=== Section Start ===

(** * Flight-control core of the camera drone (src/error_ros.cpp,
      src/simplecanny.cpp)

    A shallow embedding of the error-calculator node: the PID control law
    [PID_controller::compute_output], the altitude ramp
    [increase_altitude::run], the tracking callback [autonomy::callback]
    and the velocity publisher [move_drone].

    Numbers.  The program computes on C++ [float] and [double].  A value is
    modelled as an exact rational or one of the three IEEE-754 special
    values (+infinity, -infinity, not-a-number).  Arithmetic on finite
    values is exact: rounding and overflow are not modelled.  Special
    values are modelled because the control law divides by the elapsed time
    and compares the result: a zero divisor yields an infinity or a NaN, and
    every ordered comparison with a NaN is false.  Zeros carry no sign; a
    zero divisor behaves as +0, which is what the difference of two equal
    time stamps is.

    Rounding.  Where a property depends on the rounding of [float], the
    control law is embedded a second time, in [PID32], on binary32 with
    the operations of the standard library's [SpecFloat]: every sum,
    product and quotient is rounded to nearest, and overflows to an
    infinity.

    The clock.  [ros::Time::now().toSec()] is an input of every call of
    [compute_output]; it is passed explicitly as a finite rational [now].

    Publishing.  A publisher is modelled by the list of messages sent on
    it, oldest first.

    The node.  [initialize], [ready], [tracking] and [main] are modelled
    by the events they cause, in program order, over a script of the
    telemetry and image messages that arrive.  Of src/simplecanny.cpp the
    part of [imageCb] that follows the face detection is modelled, on
    32-bit integers.

    Not modelled: [sigint_handler], which runs in signal context and
    preempts the code below at an arbitrary point, the ROS transport,
    and the OpenCV face detection. *)

From Stdlib Require Import QArith ZArith List Bool Lia Lqa.
From Stdlib Require SpecFloat.
Import ListNotations.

=== Section End ===

Exercise ->
Please set down again, word for word, only the lines from the start of the entries through the line with "and the velocity publisher [move_drone].", both ends included.

Result of this task ->
(** * Flight-control core of the camera drone (src/error_ros.cpp,
      src/simplecanny.cpp)

    A shallow embedding of the error-calculator node: the PID control law
    [PID_controller::compute_output], the altitude ramp
    [increase_altitude::run], the tracking callback [autonomy::callback]
    and the velocity publisher [move_drone].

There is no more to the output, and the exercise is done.